When one thinks about feature-packed digital watches, brands like Timex and Casio come to mind as both companies popularized designs with complicated chronographs and calculators strapped to users’ wrists. But when it came to truly pushing the boundaries of what wearables were capable of in the ‘80s, Seiko was leaps and bounds ahead of everyone. The company was among the first to include dot-matrix LCD screens on its digital watches allowing them to display full alphanumeric characters, and in addition to connectivity to desktop computers, some Seiko models were even compatible with tiny portable keyboards facilitating data entry on the go.
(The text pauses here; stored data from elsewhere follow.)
Lemma move_particles_offspring (R : Type) (fuel : nat) (a : Nspso.nspso)
  (prob : problem) (minv maxv : vector_double) (swarm_size : nat) (w : Q)
  (best : list nat) (count : nat) :
  forall (first : nat) (l l' : list Nspso.nspso_individual) (e e' : engine)
         (fevals fevals' : nat),
    length l = (first + swarm_size)%nat ->
    @Nspso.move_particles _ R fuel a prob minv maxv swarm_size w best
      (seq first count) (l, e, fevals) = Go (l', e', fevals') ->
    exists offspring, l' = l ++ offspring /\ length offspring = count.
Proof.
  induction count as [|count IH]; intros first l l' e e' fevals fevals' Hlen H;
    simpl in H.
  - injection H as <- _ _. exists []. split; [symmetry; apply app_nil_r | reflexivity].
  - apply bind_go_inv in H. destruct H as [[[l1 e1] f1] [E H]].
    eapply move_particle_appends in E; [| exact Hlen]. destruct E as [p ->].
    apply IH in H; [| rewrite length_app; simpl; lia].
    destruct H as [offspring [-> Hc]]. exists (p :: offspring).
    rewrite <- app_assoc. split; [reflexivity | simpl; rewrite Hc; reflexivity].
Qed.

Lemma pick_is_map (next_pop_list : list Nspso.nspso_individual)
  (best : list nat) (n : nat) (tmp_pop : list Nspso.nspso_individual) :
  Nspso.pick next_pop_list best (seq 0 n) (repeat Nspso.blank n) = Some tmp_pop ->
  length best = n ->
  tmp_pop = map (fun b => nth b next_pop_list Nspso.blank) best.
Proof.
  intros H Hbest. pose proof (pick_length _ _ _ _ H) as Hlen.
  rewrite repeat_length in Hlen.
  apply nth_error_ext. intro i. rewrite nth_error_map.
  destruct (Nat.lt_ge_cases i n) as [Hi|Hi].
  - destruct (nth_error tmp_pop i) as [p|] eqn:Ep;
      [| apply nth_error_None in Ep; lia].
    destruct (@pick_rows next_pop_list best (seq 0 n) _ _ i p H) as [b [Hb Hn]].
    + apply in_seq. lia.
    + exact Ep.
    + unfold Vec.get in Hb, Hn. rewrite Hb. simpl.
      rewrite (nth_error_nth _ _ _ Hn). reflexivity.
  - replace (nth_error tmp_pop i) with (@None Nspso.nspso_individual)
      by (symmetry; apply nth_error_None; lia).
    replace (nth_error best i) with (@None nat)
      by (symmetry; apply nth_error_None; lia).
    reflexivity.
Qed.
Released in 1985, the Seiko RC-4000, also known as the PC Datagraph, was one of the most advanced computer watches Seiko ever released, and it synced with the most popular desktop devices of the time, including the IBM PC, the Commodore 64, and even the Apple II line. But three years later, and four years after the debut of the revolutionary Apple Macintosh, the Seiko RC-4000 was updated to become the RC-4500—aka the WristMac—and included custom software allowing it to sync with Mac computers through a cabled serial port connection and a feature called AppleTalk that made it much easier to network computers and peripherals at the time.
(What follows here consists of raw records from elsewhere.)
(** The loop, started with any two arrays, appends to them the segments
    and the lines of the retained entries, in the order of the input. *)
Lemma parseLoop_appends (xs : list sentence) :
  forall (segments : list AsrSegment) (textParts : list jsstring),
    parseLoop (List.map sentence_json xs) segments textParts
    = inr (segments ++ List.map segment_of (filter kept xs),
           textParts ++ List.map line_of (filter kept xs)).
Proof.
  induction xs as [|x xs IH]; intros segments textParts.
  - simpl. now rewrite !app_nil_r.
  - cbn [List.map parseLoop].
    destruct (sentence_fields x) as (Hs & Ht & Hb & He).
    rewrite Hs, Ht, Hb, He.
    rewrite speaker_of_sentence, text_of_sentence.
    fold (trimmed_text x). unfold ToString. cbn [stringable to_string filter].
    assert (Hk : str_truthy (trimmed_text x) = kept x)
      by (unfold kept; apply str_truthy_nonempty).
    rewrite Hk. destruct (kept x).
    + rewrite IH. cbn [List.map]. now rewrite <- !app_assoc.
    + apply IH.
Qed.

(** C5.  On a list of vendor sentences the parser keeps exactly the
    entries whose trimmed text is not empty; a retained entry without a
    speaker id gets ["S0"]; the segments are the retained entries in the
    order of the input; and the text is the lines ["speaker: text"] of
    these segments, in the same order, joined with a line feed. *)
Theorem parseTranscript_keeps_order (result : value) (xs : list sentence) :
  sentences_of result = Some (VArr (List.map sentence_json xs)) ->
  exists text segments,
    parseTranscript result = inr (text, segments)
    /\ segments = List.map segment_of (filter kept xs)
    /\ text = join LF (List.map line_of (filter kept xs))
    /\ text = join LF (List.map (fun seg => to_string (speaker seg) ++ js ": "
                                           ++ AsrClient.text seg) segments)
    /\ (forall x, In x xs ->
          (In (segment_of x) segments <-> trimmed_text x <> []))
    /\ (forall x, speakerId x = None -> speaker_label x = js "S0").
Proof.
  intros Hres. unfold sentences_of in Hres.
  unfold parseTranscript.
  destruct (get result (js "content")) as [content|]; [|discriminate].
  inversion Hres as [Hs]. rewrite Hs. cbn [or_else truthy iterate].
  rewrite parseLoop_appends. cbn [app].
  eexists _, _. split; [reflexivity|]. split; [reflexivity|].
  split; [reflexivity|]. split.
  - f_equal. rewrite map_map. reflexivity.
  - split.
    + intros x Hx. split.
      * intros Hin. apply in_map_iff in Hin as (y & Hy & Hin).
        apply filter_In in Hin as [_ Hk]. unfold kept in Hk.
        apply negb_true_iff, str_eqb_neq in Hk.
        assert (Ht : trimmed_text y = trimmed_text x)
          by (change (AsrClient.text (segment_of y)
                      = AsrClient.text (segment_of x)); now rewrite Hy).
        congruence.
      * intros Hne. apply in_map. apply filter_In. split; [exact Hx|].
        unfold kept. now apply negb_true_iff, str_eqb_neq.
    + intros x Hx. unfold speaker_label. now rewrite Hx.
Qed.

Lemma parseTranscript_keeps_order_witness :
  sentences_of Fixtures.completed_payload
  = Some (VArr (List.map sentence_json Fixtures.three_sentences))
  /\ parseTranscript Fixtures.completed_payload
     = inr (js "S0: hello" ++ LF ++ js "S1: world",
            [ {| AsrClient.speaker := VStr (js "S0");
                 AsrClient.text := js "hello";
                 AsrClient.startTime := VNum 0;
                 AsrClient.endTime := VNum 900 |};
              {| AsrClient.speaker := VStr (js "S1");
                 AsrClient.text := js "world";
                 AsrClient.startTime := VUndefined;
                 AsrClient.endTime := VUndefined |} ]).
Proof.
  assert (Hs : sentences_of Fixtures.completed_payload
               = Some (VArr (List.map sentence_json Fixtures.three_sentences)))
    by reflexivity.
  split; [exact Hs|].
  destruct (parseTranscript_keeps_order Fixtures.completed_payload
              Fixtures.three_sentences Hs)
    as (text & segments & Hrun & Hseg & Htext & _).
  rewrite Hrun, Hseg, Htext. vm_compute. reflexivity.
Defined.

End AsrFacts.

(** ** The tools *)

Module ToolFacts.

Import JS Eff JSFacts ToolSpec Tools.

(** *** Relations every step keeps *)

Section Preserves.

Variable R : state -> state -> Prop.
Hypothesis R_refl : forall s, R s s.
Hypothesis R_trans : forall s1 s2 s3, R s1 s2 -> R s2 s3 -> R s1 s3.

Lemma preserves_ret {A} (a : A) : preserves R (ret a).
Proof. intros s. apply R_refl. Qed.

Lemma preserves_throw {A} (e : exn) : preserves R (throw (A:=A) e).
Proof. intros s. apply R_refl. Qed.

Lemma preserves_bind {A B} (c : M A) (k : A -> M B) :
  preserves R c -> (forall a, preserves R (k a)) -> preserves R (bind c k).
Proof.
  intros Hc Hk s. unfold bind. specialize (Hc s).
  destruct (c s) as [[a|e|] s1]; simpl in *; try assumption.
  eapply R_trans; [exact Hc | apply Hk].
Qed.

Lemma preserves_try_catch {A} (c : M A) (h : exn -> M A) :
  preserves R c -> (forall e, preserves R (h e)) ->
  preserves R (try_catch c h).
Proof.
  intros Hc Hh s. unfold try_catch. specialize (Hc s).
  destruct (c s) as [[a|e|] s1]; simpl in *; try assumption.
  eapply R_trans; [exact Hc | apply Hh].
Qed.

Lemma preserves_lift_err {A} (r : error_obj + A) : preserves R (lift_err r).
Proof. destruct r; intros s; apply R_refl. Qed.

Lemma preserves_lift_option {A} (o : option A) (e : exn) :
  preserves R (lift_option o e).
Proof. destruct o; intros s; apply R_refl. Qed.

End Preserves.

Lemma no_network_refl (s : state) : no_network s s.
Proof. reflexivity. Qed.

Lemma no_network_trans (s1 s2 s3 : state) :
  no_network s1 s2 -> no_network s2 s3 -> no_network s1 s3.
Proof. unfold no_network. congruence. Qed.

Lemma extends_by_refl (P : event -> Prop) (s : state) : extends_by P s s.
Proof. exists []. split; [now rewrite app_nil_r | constructor]. Qed.

Lemma extends_by_trans (P : event -> Prop) (s1 s2 s3 : state) :
  extends_by P s1 s2 -> extends_by P s2 s3 -> extends_by P s1 s3.
Proof.
  intros (e1 & H1 & F1) (e2 & H2 & F2). exists (e1 ++ e2). split.
  - now rewrite H2, H1, app_assoc.
  - apply Forall_app. now split.
Qed.

Lemma extends_by_one (P : event -> Prop) (s s' : state) (ev : event) :
  P ev -> trace s' = trace s ++ [ev] -> extends_by P s s'.
Proof. intros HP Ht. exists [ev]. split; [exact Ht | now constructor]. Qed.

(** The primitives other than [fetch] leave the network alone. *)
Lemma DateNow_offline (E : env) : preserves no_network (DateNow E).
Proof. intros s. reflexivity. Qed.

Lemma readFileUtf8_offline (E : env) (p : jsstring) :
  preserves no_network (readFileUtf8 E p).
Proof.
  intros s. unfold readFileUtf8.
  destruct (fs_readFile E (n_fs s) p) as [e|[t|bs]]; reflexivity.
Qed.

Lemma mkdir_offline (E : env) (p : jsstring) : preserves no_network (mkdir E p).
Proof.
  intros s. unfold mkdir. destruct (fs_mkdir E (n_fs s) p); reflexivity.
Qed.

Lemma writeFile_offline (E : env) (p : jsstring) (d : file_data) :
  preserves no_network (writeFile E p d).
Proof.
  intros s. unfold writeFile. destruct (fs_writeFile E (n_fs s) p d);
    reflexivity.
Qed.

Lemma invokeLLM_offline (llm : nat -> jsstring -> exn + jsstring)
  (prompt : jsstring) : preserves no_network (invokeLLM llm prompt).
Proof.
  intros s. unfold invokeLLM. destruct (llm (n_llm s) prompt); reflexivity.
Qed.

(** Each primitive adds at most its own event to the trace. *)
Lemma DateNow_extends (P : event -> Prop) (E : env) :
  preserves (extends_by P) (DateNow E).
Proof.
  intros s. exists []. split; [simpl; now rewrite app_nil_r | constructor].
Qed.

Lemma readFileUtf8_extends (P : event -> Prop) (E : env) (p : jsstring) :
  P (EvReadFile p) -> preserves (extends_by P) (readFileUtf8 E p).
Proof.
  intros HP s. apply (extends_by_one P _ _ (EvReadFile p) HP).
  unfold readFileUtf8.
  destruct (fs_readFile E (n_fs s) p) as [e|[t|bs]]; reflexivity.
Qed.

Lemma mkdir_extends (P : event -> Prop) (E : env) (p : jsstring) :
  P (EvMkdir p) -> preserves (extends_by P) (mkdir E p).
Proof.
  intros HP s. apply (extends_by_one P _ _ (EvMkdir p) HP).
  unfold mkdir. destruct (fs_mkdir E (n_fs s) p); reflexivity.
Qed.

Lemma writeFile_extends (P : event -> Prop) (E : env) (p : jsstring)
  (d : file_data) :
  P (EvWriteFile p d) -> preserves (extends_by P) (writeFile E p d).
Proof.
  intros HP s. apply (extends_by_one P _ _ (EvWriteFile p d) HP).
  unfold writeFile. destruct (fs_writeFile E (n_fs s) p d); reflexivity.
Qed.

Lemma fetch_extends (P : event -> Prop) (E : env) (req : request) :
  P (EvFetch req) -> preserves (extends_by P) (fetch E req).
Proof.
  intros HP s. apply (extends_by_one P _ _ (EvFetch req) HP).
  unfold fetch. destruct (net_fetch E (n_net s) req); reflexivity.
Qed.

Lemma invokeLLM_extends (P : event -> Prop)
  (llm : nat -> jsstring -> exn + jsstring) (prompt : jsstring) :
  P (EvLLM prompt) -> preserves (extends_by P) (invokeLLM llm prompt).
Proof.
  intros HP s. apply (extends_by_one P _ _ (EvLLM prompt) HP).
  unfold invokeLLM. destruct (llm (n_llm s) prompt); reflexivity.
Qed.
Compared to what the Apple Watch can do when paired with an iPhone, the Seiko WristMac was laughably primitive, with basic data storage (you had to enter data one character at a time by scrolling through the alphabet) but it allowed information about calendar appointments and phone numbers to be synced and transferred from a computer. It was ahead of its time, however, so much so that Nasa sent modified WristMac units on the ninth Space Shuttle Atlantis mission to help facilitate the first email sent from space.
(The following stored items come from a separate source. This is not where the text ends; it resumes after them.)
(** The pattern with [.*] for every [*]. *)
Fixpoint expand (p : string) : string :=
  match p with
  | EmptyString => EmptyString
  | String c p' =>
      if ascii_eqb c "*" then String "." (String "*" (expand p'))
      else String c (expand p')
  end.

(** The frame of the parser after it read the expansion of [p]. *)
Fixpoint readTerms (p : string) (cur : JsRegExp.Frame) : JsRegExp.Frame :=
  match p with
  | EmptyString => cur
  | String c p' =>
      readTerms p'
        (if ascii_eqb c "*"
         then JsRegExp.mkFrame (JsRegExp.alts cur)
                (JsRegExp.RStar JsRegExp.RAny :: JsRegExp.terms cur) JsRegExp.LQuant
         else JsRegExp.pushTerm (JsRegExp.RChar c) JsRegExp.LAtom cur)
  end.

(** Every character of [s] satisfies [f]. *)
Fixpoint allChars (f : ascii -> bool) (s : string) : bool :=
  match s with
  | EmptyString => true
  | String c s' => f c && allChars f s'
  end.

(** The escaping expression needs a backslash in the text to match. *)
Definition notBackslash (c : ascii) : bool := negb (ascii_eqb c "\").

(** [f] holds at the position or at a later one. *)
Fixpoint anySuffix (f : nat -> string -> bool) (pos : nat) (s : string) : bool :=
  f pos s ||
  match s with
  | EmptyString => false
  | String _ s' => anySuffix f (S pos) s'
  end.

(** *** Sample worlds *)

Module Sample.

(** The id under which the browser installed the extension. *)
Definition extId : string := "abcdefghijklmnopabcdefghijklmnop".

(** An ordinary page in the foreground, last used at time 4000000. *)
Definition page : Tab :=
  mkTab 1 (Some "https://mail.example.com/inbox") (Some "Inbox") None 1 0
        false false true (Some (-1)) (Some 4000000).

(** A pinned page in the background, last used at time 3000000. *)
Definition pinnedPage : Tab :=
  mkTab 2 (Some "https://example.org/") (Some "Example") None 1 1
        true false false (Some (-1)) (Some 3000000).

(** A browser with the two pages in one window, at time 5000000. *)
Definition hostWith (rejected : HostCall -> bool) (stored : option Settings) : Host :=
  mkHost [page; pinnedPage] 1 stored None None 5000000 extId rejected
         (fun _ => None) [].

(** The module's variables when the worker starts. *)
Definition start : Globals := mkGlobals DEFAULT_SETTINGS ∅ ∅ false false.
The WristMac isn’t the rarest watch to ever go up for auction. But through ComicConnect, nostalgic fans of early watch-based computing have a couple of hours left to bid on one that comes in its original box with all its original paperwork (manuals, registration card, tutorials), a floppy disk containing the required Macintosh software, the serial cable, and a dock. According to the ComicConnect website, there are currently no bids on the wearable and a starting bid of just $1, so it could be a cheap way to add another milestone in mobile computing to a collection—assuming all the bids don’t drop at the last second.